WASHINGTON, D.C. -- The United States Supreme Court heard oral arguments Monday morning in a seminal case that will decide the immediate future of American sports betting.
The case, matching New Jersey Gov. Chris Christie versus the NCAA, NFL and other major professional leagues, is centered on the Professional and Amateur Sports Protection Act of 1992 (PASPA), the federal ban on state-sponsored sports betting.
PASPA prohibits legal sports betting in all but a handful of states, with only Nevada allowed to offer wagering on single games, the most popular form.
A decision in the case, Governor Christopher J. Christie, et al. v. National Collegiate Athletic Association, et al., is expected to be released in the first half of 2018, by the end of June at the latest.
A New Jersey win would allow the state's racetracks and casinos to begin offering sports betting and potentially lay the groundwork for other states.
Twenty states signed on in support of New Jersey in the case, and Connecticut, Mississippi, New York and Pennsylvania have already passed legislation that would allow them to get in the game if the federal ban is lifted.
A packed courtroom watched Ted Olson, a former U.S. solicitor general representing New Jersey, argue that PASPA commandeers the commandeers the state to maintain its prohibition on sports betting.
"This is the fear of every governor, that we'll be at the mercy of the federal government and that they'll make us pay for it," Christie said after the hearing. "It's not right."
Sports league attorney Paul Clement claimed that New Jersey is allowed to repeal its prohibitions on sports betting and therefore is not commandeered by the federal government.

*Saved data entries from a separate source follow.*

(* ===== verification/PermissionSettings.v ===== *)
(** * Permission settings

    src/src/permission/settings.ts: reading, normalizing and writing
    [permissions.json], and the rule set the settings stand for.  The file is
    a [JSON.parse]d value or absent; [None] is a missing or unparsable file. *)

From S2P Require Import Prelude Host JsValue Text PermissionRules.

(** ** Data *)

Record permission_settings := PermissionSettings {
  ps_allowedTools : list string;
  ps_disallowedTools : list string;
  ps_skipPermissions : bool;
  ps_lastUpdated : option string;
}.

Definition DEFAULT_PERMISSION_SETTINGS : permission_settings :=
  PermissionSettings [] [] true None.

Definition TOOL_NAME_ALIASES : jmap string :=
  [("Read", "read_file"); ("Write", "write_file"); ("Edit", "edit_file");
   ("NotebookEdit", "edit_notebook"); ("MultiEdit", "edit_file"); ("Glob", "glob");
   ("Grep", "grep"); ("Bash", "bash"); ("Task", "agent"); ("TodoWrite", "todo_write");
   ("WebFetch", "web_fetch"); ("WebSearch", "web_search");
   ("DeepSeekNativeSearch", "deepseek_native_search")].

(** ** Entries *)

(** A code unit the regular expression [.] does not match, below 256. *)
Definition is_line_end (c : ascii) : bool := (code_unit c =? 10)%N || (code_unit c =? 13)%N.

(** The group of the anchored regular expression for [Bash(...)]: the text
    between the parentheses, without line ends. *)
Definition bash_match (s : string) : option string :=
  let body := str_slice 5 (String.length s - 1) s in
  if starts_with "Bash(" s && ends_with ")" s && (6 <=? String.length s)%nat
     && str_forallb (λ c, negb (is_line_end c)) body
  then Some body else None.

Definition normalizePermissionEntry (entry : string) : string :=
  let trimmed := js_trim entry in
  if bool_decide (trimmed = "") then ""
  else match bash_match trimmed with
       | Some body =>
           let pattern := js_trim body in
           if bool_decide (pattern = "") then "bash" else "bash:" +:+ pattern
       | None => default trimmed (jm_get trimmed TOOL_NAME_ALIASES)
       end.

(** The loop of [normalizeStringArray]: [out] and [seen] hold the same
    entries. *)
Definition normalize_item (out : list string) (item : jsval) : list string :=
  match item with
  | JStr s =>
      let normalized := normalizePermissionEntry s in
      if bool_decide (normalized = "") || bool_decide (normalized ∈ out) then out
      else out ++ [normalized]
  | _ => out
  end.

Definition normalizeStringArray (value : jsval) : list string :=
  match value with JArr items => foldl normalize_item [] items | _ => [] end.

(** [Boolean(v)]. *)
Definition truthy (v : jsval) : bool :=
  match v with
  | JUndefined | JNull | JBool false | JStr "" | JNum NNaN | JNum NNegZero => false
  | JNum (NInt z) => negb (z =? 0)%Z
  | _ => true
  end.

Definition normalizePermissionSettings (value : jsval) : permission_settings :=
  let record := if isRecord value then value else JObj [] in
  PermissionSettings
    (normalizeStringArray (jget record "allowedTools"))
    (normalizeStringArray (jget record "disallowedTools"))
    (truthy (jget record "skipPermissions"))
    (as_string (jget record "lastUpdated")).

(** ** Reading and writing the file *)

Definition settings_to_json (s : permission_settings) : jsval :=
  JObj ([("version", JNum (NInt 1));
         ("allowedTools", JArr (JStr <$> ps_allowedTools s));
         ("disallowedTools", JArr (JStr <$> ps_disallowedTools s));
         ("skipPermissions", JBool (ps_skipPermissions s))] ++
        match ps_lastUpdated s with Some t => [("lastUpdated", JStr t)] | None => [] end).

Definition readPermissionSettings (file : option jsval) : permission_settings :=
  match file with
  | Some parsed => normalizePermissionSettings parsed
  | None => DEFAULT_PERMISSION_SETTINGS
  end.

(** A [Partial<PermissionSettings>] argument: the fields it sets. *)
Record settings_patch := SettingsPatch {
  sp_allowedTools : option (list string);
  sp_disallowedTools : option (list string);
  sp_skipPermissions : option bool;
}.

(** [{ ...read(env), ...settings, lastUpdated }]. *)
Definition merge_settings (current : permission_settings) (settings : settings_patch)
    (now : string) : permission_settings :=
  PermissionSettings
    (default (ps_allowedTools current) (sp_allowedTools settings))
    (default (ps_disallowedTools current) (sp_disallowedTools settings))
    (default (ps_skipPermissions current) (sp_skipPermissions settings))
    (Some now).

(** The returned settings and the file afterwards. *)
Definition writePermissionSettings (settings : settings_patch) (now : string)
    (file : option jsval) : permission_settings * option jsval :=
  let next := normalizePermissionSettings
    (settings_to_json (merge_settings (readPermissionSettings file) settings now)) in
  (next, Some (settings_to_json next)).

(** ** Rules *)

Definition colon : ascii := ascii_of_N 58.

Definition permissionEntryToRule (entry : string) (behavior : rule_behavior)
    (source : rule_source) : permission_rule :=
  let normalized := normalizePermissionEntry entry in
  let parts := str_split colon normalized in
  let toolName := List.hd "" parts in
  let pattern := js_trim (str_join (char_str colon) (List.tl parts)) in
  PermissionRule source behavior
    (if bool_decide (toolName = "") then normalized else toolName)
    (if bool_decide (pattern = "") then None else Some pattern).

Definition permissionSettingsToRuleSet (settings : permission_settings) : rule_set :=
  RuleSet
    ((λ entry, permissionEntryToRule entry Allow SrcUser) <$> ps_allowedTools settings)
    ((λ entry, permissionEntryToRule entry Deny SrcUser) <$> ps_disallowedTools settings)
    [].

(** ** Lemmas *)

Lemma js_trim_bash p : js_trim p = p → js_trim ("bash:" +:+ p) = "bash:" +:+ p.
Proof.
  intros Hp. unfold js_trim in *.
  change (trim_start ("bash:" +:+ p)) with ("bash:" +:+ p).
  assert (trim_end p = p) as Hend by (rewrite <- Hp; apply trim_end_idemp).
  rewrite !append_cons, append_nil_l.
  by rewrite !trim_end_cons, Hend.
Qed.

Lemma normalizePermissionEntry_bash p :
  js_trim p = p →
  normalizePermissionEntry ("bash:" +:+ p) = "bash:" +:+ p.
Proof.
  intros Hp. unfold normalizePermissionEntry. rewrite js_trim_bash by done.
  rewrite bool_decide_eq_false_2 by done.
  change (bash_match ("bash:" +:+ p)) with (@None string).
  cbv beta iota. rewrite (proj2 (jm_get_None _ _)); [done|].
  intros Hin. apply elem_of_jm_keys in Hin as [v Hv]. apply jm_get_elem in Hv.
  assert (Forall (λ kv, starts_with "b" kv.1 = false) TOOL_NAME_ALIASES) as Hall
    by (by repeat constructor).
  rewrite Forall_forall in Hall. by apply Hall in Hv.
Qed.

(** Normalizing an entry again changes nothing. *)
Lemma normalizePermissionEntry_idemp e :
  normalizePermissionEntry (normalizePermissionEntry e) = normalizePermissionEntry e.
Proof.
  unfold normalizePermissionEntry at 2 3. case_bool_decide as He; [done|].
  destruct (bash_match (js_trim e)) as [body|] eqn:Hb.
  - case_bool_decide; [done|]. apply normalizePermissionEntry_bash, js_trim_idemp.
  - destruct (jm_get (js_trim e) TOOL_NAME_ALIASES) as [v|] eqn:Hv; cbn [default].
    + apply jm_get_elem in Hv.
      assert (Forall (λ kv, normalizePermissionEntry kv.2 = kv.2) TOOL_NAME_ALIASES) as Hall
        by (by repeat constructor).
      rewrite Forall_forall in Hall. by apply Hall in Hv.
    + unfold normalizePermissionEntry. rewrite js_trim_idemp.
      rewrite bool_decide_eq_false_2 by done. by rewrite Hb, Hv.
Qed.

(** What [normalizeStringArray] returns. *)
Definition normal_entries (l : list string) : Prop :=
  NoDup l ∧ Forall (λ e, e ≠ "" ∧ normalizePermissionEntry e = e) l.

Lemma normalize_item_normal out item :
  normal_entries out → normal_entries (normalize_item out item).
Proof.
  intros [Hnd Hall]. destruct item; try done. cbn [normalize_item].
  destruct (bool_decide (_ = "")) eqn:E1; [done|].
  destruct (bool_decide (_ ∈ out)) eqn:E2; [done|]. cbn [orb].
  apply bool_decide_eq_false in E1, E2. split.
  - apply NoDup_app. split; [done|]. split; [|apply NoDup_singleton].
    by intros x Hx ->%list_elem_of_singleton.
  - apply Forall_app. split; [done|]. constructor; [|done].
    split; [done|apply normalizePermissionEntry_idemp].
Qed.

Lemma normalizeStringArray_normal v : normal_entries (normalizeStringArray v).
Proof.
  assert (∀ items out, normal_entries out → normal_entries (foldl normalize_item out items))
    as Hfold.
  { induction items as [|item items IH]; intros out Hout; [done|].
    cbn [foldl]. by apply IH, normalize_item_normal. }
  assert (normal_entries []) as Hnil by (split; constructor).
  destruct v; try done. by apply Hfold.
Qed.

Lemma foldl_normal l : ∀ out,
  normal_entries (out ++ l) → foldl normalize_item out (JStr <$> l) = out ++ l.
Proof.
  induction l as [|e l IH]; intros out Hn; [by rewrite app_nil_r|].
  rewrite fmap_cons. cbn [foldl]. destruct Hn as [Hnd Hall].
  apply Forall_app in Hall as Hall'. destruct Hall' as [_ [[He Hne] _]%Forall_cons].
  apply NoDup_app in Hnd as Hnd'. destruct Hnd' as (_ & Hdis & _).
  assert (normalize_item out (JStr e) = out ++ [e]) as ->.
  { cbn [normalize_item]. rewrite Hne, !bool_decide_eq_false_2; [done| |done].
    intros Hin. apply (Hdis e Hin). by left. }
  rewrite IH; rewrite <- app_assoc; by try split.
Qed.

Lemma normalizeStringArray_id l :
  normal_entries l → normalizeStringArray (JArr (JStr <$> l)) = l.
Proof. intros Hl. cbn [normalizeStringArray]. by rewrite foldl_normal. Qed.

(** Settings whose lists are normal are read back as they are. *)
Lemma normalize_settings_to_json s :
  normal_entries (ps_allowedTools s) → normal_entries (ps_disallowedTools s) →
  normalizePermissionSettings (settings_to_json s) = s.
Proof.
  intros Ha Hd. destruct s as [a d b t]. cbn in Ha, Hd.
  unfold normalizePermissionSettings, settings_to_json.
  cbn [isRecord ps_allowedTools ps_disallowedTools ps_skipPermissions ps_lastUpdated].
  assert (jget (JObj ([("version", JNum (NInt 1)); ("allowedTools", JArr (JStr <$> a));
    ("disallowedTools", JArr (JStr <$> d)); ("skipPermissions", JBool b)] ++
    match t with Some t => [("lastUpdated", JStr t)] | None => [] end)) "lastUpdated"
    = match t with Some t => JStr t | None => JUndefined end) as -> by (by destruct t).
  change (jget (JObj _) "allowedTools") with (JArr (JStr <$> a)).
  change (jget (JObj _) "disallowedTools") with (JArr (JStr <$> d)).
  change (jget (JObj _) "skipPermissions") with (JBool b).
  rewrite !normalizeStringArray_id by done. by destruct b, t.
Qed.

Lemma bash_match_call p :
  str_forallb (λ c, negb (is_line_end c)) p = true →
  bash_match ("Bash(" +:+ p +:+ ")") = Some p.
Proof.
  intros Hp. unfold bash_match.
  assert (str_slice 5 (String.length ("Bash(" +:+ p +:+ ")") - 1) ("Bash(" +:+ p +:+ ")") = p)
    as ->.
  { rewrite !length_append. pose proof (str_slice_middle "Bash(" p ")") as Hm.
    cbn [String.length] in *. rewrite <- Hm at 3. f_equal; lia. }
  rewrite Hp, <- append_assoc, ends_with_append.
  rewrite !length_append. cbn [String.length].
  rewrite (proj2 (Nat.leb_le _ _)) by lia. by destruct p.
Qed.

(** ** Properties *)

(** C37: What a write returns is what the next read returns, whatever the file
    held before and whatever entries were passed: the written lists hold no
    duplicates and no empty entry and are already normalized. *)
Theorem settings_write_read settings now file :
  readPermissionSettings (writePermissionSettings settings now file).2
  = (writePermissionSettings settings now file).1 ∧
  normal_entries (ps_allowedTools (writePermissionSettings settings now file).1) ∧
  normal_entries (ps_disallowedTools (writePermissionSettings settings now file).1) ∧
  ps_lastUpdated (writePermissionSettings settings now file).1 = Some now.
Proof.
  unfold writePermissionSettings. cbn [fst snd readPermissionSettings].
  split; [|split; [apply normalizeStringArray_normal|
    split; [apply normalizeStringArray_normal|done]]].
  apply normalize_settings_to_json; apply normalizeStringArray_normal.
Qed.

(** P: An entry [Bash(p)] becomes the rule for the [bash] tool with pattern
    [p] (trimmed), whatever colons, wildcards or parentheses [p] holds. *)
Theorem bash_entry_rule p behavior source :
  str_forallb (λ c, negb (is_line_end c)) p = true → js_trim p ≠ "" →
  permissionEntryToRule ("Bash(" +:+ p +:+ ")") behavior source
  = PermissionRule source behavior "bash" (Some (js_trim p)).
Proof.
  intros Hp Hne.
  assert (normalizePermissionEntry ("Bash(" +:+ p +:+ ")") = "bash:" +:+ js_trim p) as Hn.
  { assert (js_trim ("Bash(" +:+ p +:+ ")") = "Bash(" +:+ p +:+ ")") as Ht.
    { unfold js_trim. change (trim_start ("Bash(" +:+ p +:+ ")")) with ("Bash(" +:+ p +:+ ")").
      rewrite <- append_assoc. by apply trim_end_solid. }
    unfold normalizePermissionEntry. rewrite Ht.
    rewrite bool_decide_eq_false_2 by done. rewrite bash_match_call by done.
    by rewrite bool_decide_eq_false_2. }
  unfold permissionEntryToRule. rewrite Hn.
  change ("bash:" +:+ js_trim p) with ("bash" +:+ char_str colon +:+ js_trim p).
  rewrite str_split_append by done. cbn [List.hd List.tl].
  rewrite str_join_split, js_trim_idemp.
  by rewrite !bool_decide_eq_false_2.
Qed.

Lemma bash_entry_rule_witness :
  permissionEntryToRule "Bash( git log:* )" Allow SrcUser
  = PermissionRule SrcUser Allow "bash" (Some "git log:*").
Proof. apply (bash_entry_rule " git log:* " Allow SrcUser); [reflexivity|discriminate]. Defined.

Example settings_run :
  (writePermissionSettings (SettingsPatch (Some ["Read"; " Read "; "Bash(rm *)"; ""]) None None)
     "2024-01-01" None).1
  = PermissionSettings ["read_file"; "bash:rm *"] [] true (Some "2024-01-01").
Proof. reflexivity. Qed.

Current U.S. Deputy Solicitor General Jeff Wall represented the Department of Justice on the side of the sports leagues and said states could comply with PASPA by complete repeal of their statutes on sports betting.
Chief Justice John Roberts asked Wall if, in that scenario, a child could enter a casino and gamble.
"Well, is that serious?" Roberts said. "You have no problem if there's no prohibition at all and anybody can engage in any kind of gambling they want, a 12-year-old can come into the casino and -- you're not serious about that."
The sports leagues have long maintained that expanding legal sports betting in the U.S. would threaten the integrity of their games. They sued New Jersey in 2012, sparking a five-year legal saga that finally reached the Supreme Court on Monday.
Since the initial suit, NBA commissioner Adam Silver has come out in support of regulating sports betting, and the NFL and NHL have approved the relocation of franchises to Las Vegas, where sports betting is legal.
"I've always been willing to talk to the sports leagues [about sports betting]," Christie said. "The sports leagues never have been willing to talk to me. They thought they were going to get rid of us a long time ago. They never met me. They have now."
The NFL and Major League Baseball declined to comment after today's arguments when reached by ESPN.
"The NBA prefers a comprehensive federal approach to legalized sports betting, as opposed to a hodgepodge of state by state laws that would create conflicting rules and regulations, customer confusion, and difficulties in enforcement," NBA spokesman Mike Bass told ESPN.
Opponents of gambling expansion believe legalization will cause social harms, including addiction.
The American Gaming Association says more than $150 billion is bet on sports annually in the U.S., but estimates vary widely.
According to a 2017 poll conducted by The Washington Post and University of Massachusetts Lowell, 56 percent of Americans approve of legalizing betting on pro sports.
"We're going to do well," Christie predicted.
Shortly after the oral arguments, Rep. Frank Pallone, D-N.J., announced that he would introduce a bill on Monday that aims to repeal the federal ban on sports betting.
Pallone's bill, the Gaming Accountability and Modernization Enhancement Act or GAME Act, would allow states to legalize sports betting and online gambling, if appropriate consumer protections are in place.
"Today's argument before the Supreme Court showed there is a serious question as to whether PASPA violates the Constitution and whether New Jersey even violated PASPA in the first place," Pallone said in a statement. "It is clear to me that PASPA is unconstitutional. I am hopeful that the Supreme Court will decide in New Jersey's favor, and the GAME Act provides the necessary legal framework for states to move forward."